The SC242 Slot-1 connector features the now popular universal CPU retention kit that is built on to the motherboard. The retention kit, hence the name universal CPU retention kit, supports all Slot-1 CPUs, including the SEPP Celeron. Around the SC242 slot are nine 2200 uF capacitors and three 1000 uF capacitors. While the good ol' "bigger is better" policy doesn't necessarily apply to capacitors on motherboards, AOpen obviously did some research into the design of their original AX6B and AX6BC that forced the removal of the 1500 uF capacitors (which are now only present by the memory banks) and the placement of these new 2200 uF caps. In AnandTech's stability tests there wasn't an obvious increase in overall stability, however when you already have a board like the AX6BC, it's very difficult to improve on its stability.
Other than the new capacitors, the only other physical change to the motherboard is the new gold plated AOpen heatsink on the Intel 443BX North Bridge controller. Supposedly implemented to help conduct heat in a more efficient manner, the new heatsink does little more than make the motherboard more attractive. While the 443BX chip does tend to get warmer than previous Intel chipsets, the standard aluminum heatsinks have been doing fine with cooling it. However, as long as AOpen doesn't bump up the cost of the AX6BC Pro just because of the gold plated heatsink, there's no harm in having it.
There is no excuse for making a motherboard without a jumperless setup these days, ABIT is no longer the only option for an easy setup. AOpen is no exception, the jumperless CPU configuration of the AX6BC Pro is identical to that of the AX6BC. The available FSB settings on the AX6BC Pro are the 66 / 68 / 75 / 83 100 / 103 / 112 / 117 / 124 / 129 133 / 138 / 143 / 148 / 153 settings that have been present since the AX6BC's release. As far as how useful those overclocked FSB settings are, that is up to you. For most gamers, anything above 124MHz is usually out of the question as the BX chipset is still limited to only the 1:1 and 2:3 AGP clock ratios. Translation? Generally speaking, all FSB speeds greater than 124MHz push most AGP graphics accelerators to the limit as far as their overclocking tolerance levels are concerned. Regardless of whether or not you'll use them, the settings are present for you to play with. Keep in mind that this may result in damage to your graphics accelerator, in the past AnandTech has lost graphics cards while attempting to push the FSB frequency of a system in excess of 150MHz (resulting in an AGP frequency 50% higher than the specification allows for).

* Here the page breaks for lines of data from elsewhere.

(** ** Restarting a provider *)

(** X28.  [restart_server] of a registered provider never raises and keeps the
    configuration.  It spawns exactly one child, after which the provider
    is [RUNNING] or [FAILED], unless the provider is marked [RUNNING] while
    its child is gone: then neither [stop] nor [start] does anything, and
    the manager is left exactly as it was. *)
Theorem X28_restart_server_outcomes
    (E : environment) (i : string) (mgr : MCPManager) (srv : MCPServer) :
  PyDict.get i (servers mgr) = Some srv ->
  let mgr' := snd (restart_server E i mgr) in
  (forall e, fst (restart_server E i mgr) <> Raise e)
  /\ (stale_running srv = true -> restart_server E i mgr = (Ret tt, mgr))
  /\ (stale_running srv = false ->
      spawns mgr' = S (spawns mgr)
      /\ exists srv',
           PyDict.get i (servers mgr') = Some srv'
           /\ config srv' = config srv
           /\ (status srv' = RUNNING \/ status srv' = FAILED)).
Proof.
  intros Hg. cbv zeta. unfold restart_server.
  assert (Hmem : PyDict.mem i (servers mgr) = true) by (apply mem_get; eauto).
  rewrite Hmem. cbn [negb].
  destruct (stop_spec srv) as (s1 & Hstop & Hc1 & Hdead & Hst1).
  set (m1 := set_servers (PyDict.set i s1 (servers mgr)) mgr).
  assert (Hg1 : PyDict.get i (servers m1) = Some s1)
    by (subst m1; cbn [servers set_servers]; apply get_set_eq).
  destruct (start_registered_spec E i m1 s1 Hg1) as (r & s2 & Hs & Hnr & Hc2 & Hst2).
  assert (Heq : (on_server i stop ;;; start_registered E i) mgr
                = (r, if is_running (status s1) then m1
                      else set_spawns (S (spawns m1))
                             (set_servers (PyDict.set i s2 (servers m1)) m1))).
  { unfold bind, on_server. rewrite Hg, Hstop. exact Hs. }
  rewrite Heq. cbn [fst snd].
  split; [exact Hnr|]. split.
  - intros Hstale. unfold stale_running in Hstale.
    apply andb_true_iff in Hstale. destruct Hstale as [Hrun Hgone].
    assert (Hsame : s1 = srv).
    { unfold stop in Hstop. destruct (proc srv) as [c|].
      - destruct (alive c); [discriminate | inversion Hstop; reflexivity].
      - inversion Hstop; reflexivity. }
    subst s1. rewrite Hrun in Hs |- *.
    assert (Hm1 : m1 = mgr).
    { subst m1. rewrite (set_same _ _ _ Hg). apply set_servers_same. }
    rewrite Hm1 in Hs |- *.
    unfold start_registered in Hs. rewrite Hg, Hrun in Hs. inversion Hs. reflexivity.
  - intros Hfresh.
    assert (Hnot : is_running (status s1) = false).
    { unfold stale_running in Hfresh. unfold stop in Hstop.
      destruct (is_running (status srv)) eqn:Hrun; cbn [andb] in Hfresh.
      - destruct (proc srv) as [c|]; [| discriminate].
        destruct (alive c); [| discriminate]. inversion Hstop. reflexivity.
      - destruct Hst1 as [Hst1| ->]; [rewrite Hst1; reflexivity | exact Hrun]. }
    rewrite Hnot. cbn [spawns set_spawns servers set_servers].
    split; [reflexivity|]. exists s2.
    split; [apply get_set_eq|]. split; [congruence | exact Hst2].
Qed.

A 6 pin jumper block determines the AGP ratio - options include Auto, 1/1, and 2/3. While this jumper is not documented in the Quick Installation Guide, but is on the board and in the full manual. Unfortunately, the Auto setting is not very intuitive. AOpen listened to Intel's suggestion that the AGP ratio be linked to the state of BSEL, the CPU pin that determines whether a 66 or 100 MHz FSB speed should be used. This is the AJ33 for Socket-370 CPU's or the infamous B21 on a Slot-1 CPU. When BSEL indicates 66MHz operation, the AGP ratio is set to 1/1 by the chipset and when BSEL says 100MHz, a 2/3 ratio is selected instead. AOpen's Auto setting links the CPU's BSEL pin to the chipset and lets it select the AGP ratio. The 1/1 and 2/3 jumper settings simply force the state of BSEL. Wouldn't it be a lot easier to just make the Auto setting automatically select 2/3 when 100MHz or higher FSB speeds are used and 1/1 otherwise? Better still would be a BIOS controlled setting.

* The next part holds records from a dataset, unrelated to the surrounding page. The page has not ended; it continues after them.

(** * SendPulse client (package smtp): token cache, 401 refresh and request dispatch

    A shallow embedding of [smtp.Client] (Go).  The client's own functions
    ([NewClient], [Init], [getToken], [sendRequest] and the methods built on
    them) are transcribed function by function.  What the Go code reaches
    outside itself is split in two:

    - pure helpers of the Go standard library whose result the properties
      depend on are written out: [crypto/md5], [fmt]'s [%x] and [%d],
      [encoding/base64], [strings.Contains];
    - the rest of the outside world (the JSON codec, what the file system
      allows and what a call that fails leaves on it, the HTTP server) is an
      environment [Env] over which every theorem quantifies. *)

From Stdlib Require Import ZArith Lia Ascii String.
From stdpp Require Import base option list strings gmap pretty.

Local Open Scope Z_scope.

(* ===================================================================== *)
(** ** Bytes and strings

    A Go [string] and a [[]byte] are both sequences of bytes; they are
    [string] here (a list of [ascii], one per byte). *)

Definition byte_of (a : ascii) : Z := Z.of_N (Ascii.N_of_ascii a).
Definition byte_to (z : Z) : ascii := Ascii.ascii_of_N (Z.to_N (z mod 256)).

Definition bytes_of (s : string) : list Z := byte_of <$> String.list_ascii_of_string s.
Definition bytes_to (l : list Z) : string := String.string_of_list_ascii (byte_to <$> l).

Module Strings.

(** [strings.HasPrefix]. *)
Fixpoint HasPrefix (s prefix : string) : bool :=
  match prefix, s with
  | EmptyString, _ => true
  | String p prefix', String a s' =>
      if decide (a = p) then HasPrefix s' prefix' else false
  | String _ _, EmptyString => false
  end.

(** [strings.Contains s substr]: [substr] occurs in [s] (the empty string
    occurs everywhere). *)
Fixpoint Contains (s substr : string) : bool :=
  HasPrefix s substr
  || match s with
     | EmptyString => false
     | String _ s' => Contains s' substr
     end.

The last feature that sets the AX6BC Pro apart from it's predecessor, the AX6BC, is the ability to configure the core voltage of your CPU by adding either 0.1v or 0.2v to the default core voltage setting. This setting is finally being explored by manufacturers other than ABIT, unfortunately it comes at a time when its importance is not as great as it once was. The days of the overclockable Celeron 300A are now gone, and the usefulness of the 0.1v or 0.2v core voltage additions depend on exactly what you hope to achieve by overclocking. For some users that enjoy tweaking their system to the max, this feature is very well desired and appreciated, for others, it holds no importance. At virtually no cost to the end user, the ability to adjust the core voltage on the AX6BC Pro just makes this even more of a motherboard.
Following in what has become AOpen's tradition, the AX6BC Pro features a Quick Installation Guide as well as a complementary copy of Symantec's popular Norton Anti-Virus and their own hardware monitoring utility. For a motherboard that should retail at around the $120 price, any software bundle at all is a welcome addition, and for AOpen, it's an expected one.

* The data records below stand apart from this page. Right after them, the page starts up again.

(** * Automated question generator: prompt construction and document assembly

    A shallow embedding of [high.py].  Python strings are sequences of
    Unicode code points, integers are [Z], [bytes] objects are sequences of
    octets, a [set] is a [gset], and calls that may raise are written in an
    exception monad, threaded through the document under construction where
    the source mutates it.  Standard input is the list of the lines still to
    be entered; console output ([print]) is not modelled. *)

From Stdlib Require Import ZArith List Lia Bool Ascii String DecimalString.
From stdpp Require Import base option list gmap.

Local Open Scope Z_scope.

(** ** Python values *)

(** A [str]: its code points, in order. *)
Definition str := list Z.

(** A [bytes] object: its octets, in order. *)
Definition bytes := list Z.

(** An ASCII literal of the source, as a [str]. *)
Definition lit (s : string) : str :=
  map (fun a => Z.of_N (N_of_ascii a)) (list_ascii_of_string s).

(** ["\n"], also [chr(10)]. *)
Definition nl : Z := 10.

Definition in_range (lo hi c : Z) : bool := (lo <=? c) && (c <=? hi).

(** An exception: its class and [str(e)]. *)
Record exn := Exn { exn_class : str; exn_msg : str }.

(** The outcome of a call that may raise. *)
Inductive result (A : Type) : Type :=
| Ok (a : A)
| Raise (e : exn).
Arguments Ok {A} a.
Arguments Raise {A} e.

#[global] Instance result_ret : MRet result := fun A a => Ok a.
#[global] Instance result_bind : MBind result := fun A B f m =>
  match m with
  | Ok a => f a
  | Raise e => Raise e
  end.

Definition raised {A} (r : result A) : bool :=
  match r with
  | Ok _ => false
  | Raise _ => true
  end.

(** ** Built-ins *)

Module Py.

(** [s.startswith(p)] *)
Fixpoint startswith (s p : str) {struct p} : bool :=
  match p, s with
  | [], _ => true
  | _ :: _, [] => false
  | c :: p', d :: s' => (c =? d) && startswith s' p'
  end.

(** [s.endswith(p)] *)
Definition endswith (s p : str) : bool := startswith (rev s) (rev p).

(** [p in s]: [p] occurs in [s] as a contiguous run of characters. *)
Fixpoint contains (s p : str) : bool :=
  startswith s p ||
  match s with
  | [] => false
  | _ :: s' => contains s' p
  end.

(** [sep.join(parts)] *)
Fixpoint join (sep : str) (parts : list str) : str :=
  match parts with
  | [] => []
  | [p] => p
  | p :: rest => p ++ sep ++ join sep rest
  end.
(** * Two coursework notebooks: classical logic gates on quantum circuits,
      and a QAOA demo for the two-qubit Ising problem

    The development embeds the Python cells of the two notebooks
    (`Marianna Logic gates.ipynb` and `7.Variational_Circuits.ipynb`).
    Python exceptions are values of [exn], a call is a computation in the
    [result] monad, the global namespace of a notebook is a finite map from
    names to values, and a cell that does not parse binds nothing. *)

From Stdlib Require Import ZArith QArith_base List Bool Lia.
From stdpp Require Import gmap strings list fin_maps.

Local Open Scope string_scope.
Local Open Scope Z_scope.

(** ** Python exceptions and fallible computations *)

(** The exception classes that the notebooks can meet.  [DimensionError] is
    the failure kind named by the specification; no code path constructs it,
    and it is part of the type so that statements about it can be written. *)
Inductive exn : Type :=
| SyntaxError
| NameError (name : string)
| TypeError
| IndexError
| ValueError
| OverflowError
| AttributeError
| QiskitError
| AquaError
| DimensionError.

Inductive result (A : Type) : Type :=
| Ok (a : A)
| Raise (e : exn).

Arguments Ok {A} a.
Arguments Raise {A} e.

(** An exception raised by a sub-expression propagates to the caller. *)
Definition bind {A B} (m : result A) (k : A -> result B) : result B :=
  match m with
  | Ok a => k a
  | Raise e => Raise e
  end.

The stability of the AX6BC Pro is relatively unchanged from the AX6BC, which is among the highest out of the 160 motherboards AnandTech has reviewed thus far, however it is slightly improved in overclocked situations and when all memory banks are populated. AOpen takes a back seat only to Intel in terms of motherboard stability, and not by a great margin either. What the AX6BC Pro brings you is workstation/server stability, in tweaker form...what more could you ask for?